The spirited front- or all-wheel drive experience is brought to life with a choice of two proven engines, including a 2.4-liter inline-4 GDI or a 3.3-liter V6 GDI. For MY19, the 2.0-liter turbo I-4 will no longer be offered as part of Sorento’s powertrain strategy. However, a new diesel engine with the latest emission controls is currently under development and more information is forthcoming.

The carryover 2.4-liter engine is mated to a revised and more efficient electronically controlled six-speed automatic gearbox featuring Sportmatic® shifting and delivers a capable 185 horsepower. The Sorento’s familiar V6 brings with it a stampede of 290 horses while connecting to a new 8-speed automatic transmission shared with the brand’s Cadenza premium sedan. The result is a noticeably smoother and more seamless interaction between engine and transmission. This pairing also maintains Sorento’s towing capacity at 5,000 lbs when equipped with AWD.

To achieve a more intuitive driving experience, Sorento replaces the former Drive Mode Select setup with the new Smart Shift & Drive feature across all trim levels. This enhancement automatically activates the optimum drive mode – Eco, Sport or Smart – based on driving style or may be set by driver preference.

Kia’s suite of Advanced Driver Assistance Systems (ADAS) is now standard on Sorento EX trims and higher. In addition to Forward Collision Warning System (FCWS)1, Smart Cruise Control (SCC)1, Blind Spot Detection (BSD)1, Rear Cross Traffic Alert1 and Surround View Monitor (SVM)1, Sorento now offers Driver Attention Warning (DAW)4 and Lane Keeping Assist (LKA).1 DAW is designed to detect when driver concentration has waned by monitoring vehicle and driving behavior and, then, if it detects driver fatigue or inattentive driving practices, issues visual and audible warnings, including a coffee cup icon in the instrument cluster, to encourage the driver to take a break.” LKA helps alerts the driver and can even steer the vehicle back to its original position should the system detect the vehicle drifting out of its lane.

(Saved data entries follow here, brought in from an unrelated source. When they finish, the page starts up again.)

(* ===== verification/Mem.v ===== *)
(** Byte memory behind raw pointers.  An access to an address that is not mapped is
    undefined behaviour in the source and [Panic] here, so a theorem that an operation
    returns shows that every access is to mapped memory. *)
From S2P Require Import Prelude.
#[local] Open Scope Z_scope.

Abbreviation Mem := (gmap Z Z) (only parsing).

(** [n] bytes from [a] on. *)
Fixpoint load (mem : Mem) (a : Z) (n : nat) : outcome (list Z) :=
  match n with
  | O => Ret []
  | S n' =>
      match mem !! a with
      | Some b => l ← load mem (a + 1) n'; Ret (b :: l)
      | None => Panic
      end
  end.

Fixpoint store_bytes (mem : Mem) (a : Z) (l : list Z) : outcome Mem :=
  match l with
  | [] => Ret mem
  | b :: l' =>
      match mem !! a with
      | Some _ => store_bytes (<[a := b]> mem) (a + 1) l'
      | None => Panic
      end
  end.

(** The memory holds [l] from [a] on. *)
Definition region (mem : Mem) (a : Z) (l : list Z) : Prop :=
  forall (i : nat) b, l !! i = Some b -> mem !! (a + Z.of_nat i) = Some b.

Lemma region_cons mem a b l : region mem a (b :: l) <-> mem !! a = Some b /\ region mem (a + 1) l.
Proof.
  unfold region. split.
  - intros H. split; [by rewrite <- (H 0%nat b eq_refl), Z.add_0_r |].
    intros i c Hc. rewrite <- (H (S i) c Hc). f_equal. lia.
  - intros [H1 H2] [| i] c Hc; simpl in Hc.
    + injection Hc as <-. by rewrite Z.add_0_r.
    + rewrite <- (H2 i c Hc). f_equal. lia.
Qed.

Lemma region_nil mem a : region mem a [].
Proof. intros i b. by rewrite lookup_nil. Qed.

Lemma region_app mem a l1 l2 : region mem a (l1 ++ l2) <-> region mem a l1 /\ region mem (a + Z.of_nat (length l1)) l2.
Proof.
  revert a. induction l1 as [| b l1 IH]; intros a; simpl.
  - rewrite Z.add_0_r. split; [intros H; split; [apply region_nil | done] | tauto].
  - rewrite !region_cons, IH. replace (a + 1 + Z.of_nat (length l1)) with (a + Z.of_nat (S (length l1))) by lia. tauto.
Qed.

Lemma load_region mem a l : region mem a l -> load mem a (length l) = Ret l.
Proof.
  revert a. induction l as [| b l IH]; intros a H; [done |]. apply region_cons in H as [H1 H2].
  simpl. by rewrite H1, (IH _ H2).
Qed.

(** A store replaces the region and leaves every other address. *)
Lemma store_region mem a l old : region mem a old -> length l = length old -> exists mem',
  store_bytes mem a l = Ret mem' /\ region mem' a l /\
  (forall x, ~ (a <= x < a + Z.of_nat (length l)) -> mem' !! x = mem !! x).
Proof.
  revert mem a old. induction l as [| b l IH]; intros mem a old Hr Hl; destruct old as [| o old]; try done.
  - exists mem. split_and!; [done | apply region_nil | done].
  - apply region_cons in Hr as [H1 H2]. simpl. rewrite H1.
    destruct (IH (<[a := b]> mem) (a + 1) old) as (mem' & E & Hr' & Hf); [| simpl in Hl; lia |].
    { intros i c Hc. rewrite lookup_insert_ne by lia. by apply H2. }
    exists mem'. split_and!; [done | |].
    + apply region_cons. split; [| done]. rewrite Hf by lia. apply lookup_insert_eq.
    + intros x Hx. rewrite Hf by (simpl in Hx; lia). apply lookup_insert_ne. simpl in Hx. lia.
Qed.

Lemma region_frame mem mem' a l b n : region mem a l ->
  (forall x, ~ (b <= x < b + n) -> mem' !! x = mem !! x) ->
  a + Z.of_nat (length l) <= b \/ b + n <= a -> region mem' a l.
Proof.
  intros Hr Hf Hd i c Hc. pose proof (lookup_lt_Some _ _ _ Hc). rewrite Hf by lia. by apply Hr.
Qed.

(** A memory that holds just [l] at [a]. *)
Definition memory (a : Z) (l : list Z) : Mem := list_to_map (zip (seqZ a (Z.of_nat (length l))) l).

Lemma memory_region (l : list Z) a : region (memory a l) a l.
Proof.
  unfold memory. revert a. induction l as [| b l IH]; intros a; [apply region_nil |].
  cbn [length]. rewrite Nat2Z.inj_succ, seqZ_cons by lia. rewrite Z.pred_succ. cbn [zip zip_with list_to_map fst snd foldr].
  apply region_cons. split; [apply lookup_insert_eq |]. intros i c Hc.
  rewrite lookup_insert_ne by lia. rewrite <- (IH (Z.succ a) i c Hc). done.
Qed.
(** A call with a function name is never read back: [ReadString] consumes the name
    twice, so the payload that is read, if the reader gets that far without a panic, is
    shorter than the one that was written. *)
Theorem call_not_read_back c mem a old : in64 (fc_userdata c) -> in16 (fc_funcName c) -> fc_funcName c <> [] ->
  region mem a old -> 0 <= a -> a + Z.of_nat (length old) < B64 -> Z.of_nat (length old) = Size c ->
  exists mem', Serialize c mem a (Size c) = Ret (mem', Ok (Size c)) /\ Deserialize mem' a (Size c) <> Ret (Ok c).
Proof.
  intros Hu Hn Hne Hr Ha Hb Hl.
  assert (Hsz : Size c = Z.of_nat (length (Call_enc c))).
  { unfold Call_enc, enc_vec. rewrite !length_app, !length_le_bytes. simpl. unfold Call_Size. lia. }
  assert (Hpos : 0 < Size c) by (simpl; unfold Call_Size; lia).
  destruct (NewFromBuf_left a (Size c)) as (s & En & Hs); [lia | done | lia |].
  destruct (Call_writes c mem s a _ old Hs Hr ltac:(lia) ltac:(lia)) as (mem' & s' & Ew & Hr' & _).
  exists mem'. unfold Serialize, Deserialize. rewrite Z.ltb_irrefl, En, !bind_ret. cbn [Write_ UserFuncCall_MessageIO Read].
  rewrite Ew, bind_ret. split; [done |]. rewrite drop_ge, (right_id_L [] (++)) in Hr' by lia.
  destruct (reads_obj 8 (fc_userdata c) ltac:(lia) Hu mem' s a (Size c) _ Hs Hr' (eq_sym Hsz)) as (s1 & E1 & Hs1).
  specialize (Hs1 Hpos). apply region_app in Hr' as [_ Hr']. unfold Call_Read, io_bind at 1. rewrite E1, bind_ret.
  match goal with |- context [?m (mem', s1)] => destruct (m (mem', s1)) as [[st [e | c']] | |] eqn:E end; try done. rewrite bind_ret. intros [=->].
  rewrite length_le_bytes in Hs1, Hr'. unfold Call_enc in Hsz. rewrite length_app, length_le_bytes in Hsz.
  apply (Call_read_rest _ mem' s1 _ _ (fc_funcName c) (fc_payload c) st c Hs1 Hr' ltac:(lia) Hn Hne) in E. lia.
Qed.

Lemma call_not_read_back_witness : exists mem', let c := mkCall 5 [102] [1; 2; 3] in
  Serialize c (memory 65536 (replicate 16 0)) 65536 16 = Ret (mem', Ok 16) /\ Deserialize mem' 65536 16 <> Ret (Ok c).
Proof.
  apply (call_not_read_back (mkCall 5 [102] [1; 2; 3]) (memory 65536 (replicate 16 0)) 65536 (replicate 16 0));
    [done | done | done | apply memory_region | done | done | done].
Defined.

(** ** Messages *)

Definition Msg_enc (m : UserMsg) : list Z :=
  match m with
  | MsgUserFuncCall m => le_bytes 1 TYPE_UserFuncCall ++ Call_enc m
  | MsgUserFuncResp m => le_bytes 1 TYPE_UserFuncResp ++ Resp_enc m
  end.

Definition Msg_wf (m : UserMsg) : Prop :=
  match m with MsgUserFuncCall _ => False | MsgUserFuncResp m => Resp_wf m end.

Lemma Msg_enc_size m : Size m = Z.of_nat (length (Msg_enc m)).
Proof.
  destruct m as [m | m]; cbn [Size UserMsg_MessageIO Msg_Size Msg_enc]; rewrite length_app, length_le_bytes.
  - unfold Call_enc, enc_vec, Call_Size. rewrite !length_app, !length_le_bytes. lia.
  - rewrite Nat2Z.inj_add, <- (Resp_enc_size m). simpl. lia.
Qed.

Lemma Msg_enc_nonempty m : Msg_enc m <> [].
Proof. by destruct m. Qed.

Lemma Msg_enc_write m : Msg_wf m -> writes (Msg_Write m) (Msg_enc m).
Proof. destruct m as [m | m]; intros Hw; [done |]. apply writes_seq; [apply writes_obj | apply Resp_writes | done]. Qed.

Lemma Msg_enc_read m : Msg_wf m -> reads Msg_Read m (Msg_enc m).
Proof.
  destruct m as [m | m]; intros Hw; [done |]. apply (reads_seq _ _ TYPE_UserFuncResp); [apply reads_obj; [lia | done] | | done].
  by apply reads_map, Resp_reads.
Qed.

#[global] Instance Msg_Codec : Codec UserMsg :=
  {| wf := Msg_wf; enc := Msg_enc; enc_size := Msg_enc_size; enc_nonempty := Msg_enc_nonempty;
     enc_write := Msg_enc_write; enc_read := Msg_enc_read |}.

(** A response that is serialised into a buffer with room for it is read back unchanged,
    whatever the buffer held and whatever follows it; the reported size is the number of
    bytes of the message. *)
Theorem response_roundtrip r mem a old : Resp_wf r -> region mem a old -> 0 <= a ->
  a + Z.of_nat (length old) < B64 -> Size (MsgUserFuncResp r) <= Z.of_nat (length old) ->
  exists mem', Serialize (MsgUserFuncResp r) mem a (Z.of_nat (length old)) = Ret (mem', Ok (Size (MsgUserFuncResp r))) /\
    Deserialize mem' a (Z.of_nat (length old)) = Ret (Ok (MsgUserFuncResp r)) /\
    Size (MsgUserFuncResp r) = Z.of_nat (length (Msg_enc (MsgUserFuncResp r))).
Proof.
  intros Hw Hr Ha Hb Hs. destruct (codec_roundtrip (MsgUserFuncResp r) mem a old) as (mem' & E1 & E2 & _); [exact Hw | done | done | done | done |].
  exists mem'. split_and!; [done | done |]. apply Msg_enc_size.
Qed.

In addition, all Sorento models continue to offer standard active safety features such as Electronic Stability Control (ESC)15, Traction Control System (TCS)15, Brake Assist System (BAS)15, Hill-start Assist Control (HAC)15, Electronic Brake Force Distribution (EBD)15 and Antilock Braking System (ABS)15. Additional technologies such as Roll Over Mitigation (ROM)15 and Cornering Brake Control (CBC)15 on AWD models are standard equipment for improved dynamic control.

The core of the 2019 Sorento remains its rigid structure, with 53 percent of the unit-body consisting of advanced high-strength steel. Liberal application of industrial strength adhesives, the use of dual-seal lip joints as well as laser and large diameter welding techniques combine to make the Sorento solid and strong.

The Sorento’s well-proven suspension geometry and responsive steering system provide a quick and nimble behind-the-wheel feel. Ride and handling are optimized with the application of an “H” shaped subframe, four-point bushing mountings, and Hydraulic Rebound Stopper-type shock absorbers. And vertically mounted rear shocks contribute to a comfortable ride no matter what the driving conditions. The available Rack-mounted Motor Driven Power Steering (R-MDPS) features direct mounting of the electric motor on the steering rack, enhancing steering response and improving handling.

Sorento continues to offer an advanced AWD system designed to automatically route power to the wheel with the most traction. When conditions call for more sure-footed capability, the 4WD Lock Mode splits engine power evenly between the front and rear drive shafts. The system also provides drivers the added stability of Torque Vector Cornering Control (TVCC).15 The TVCC system is activated when yaw and steering sensors detect unwanted understeer.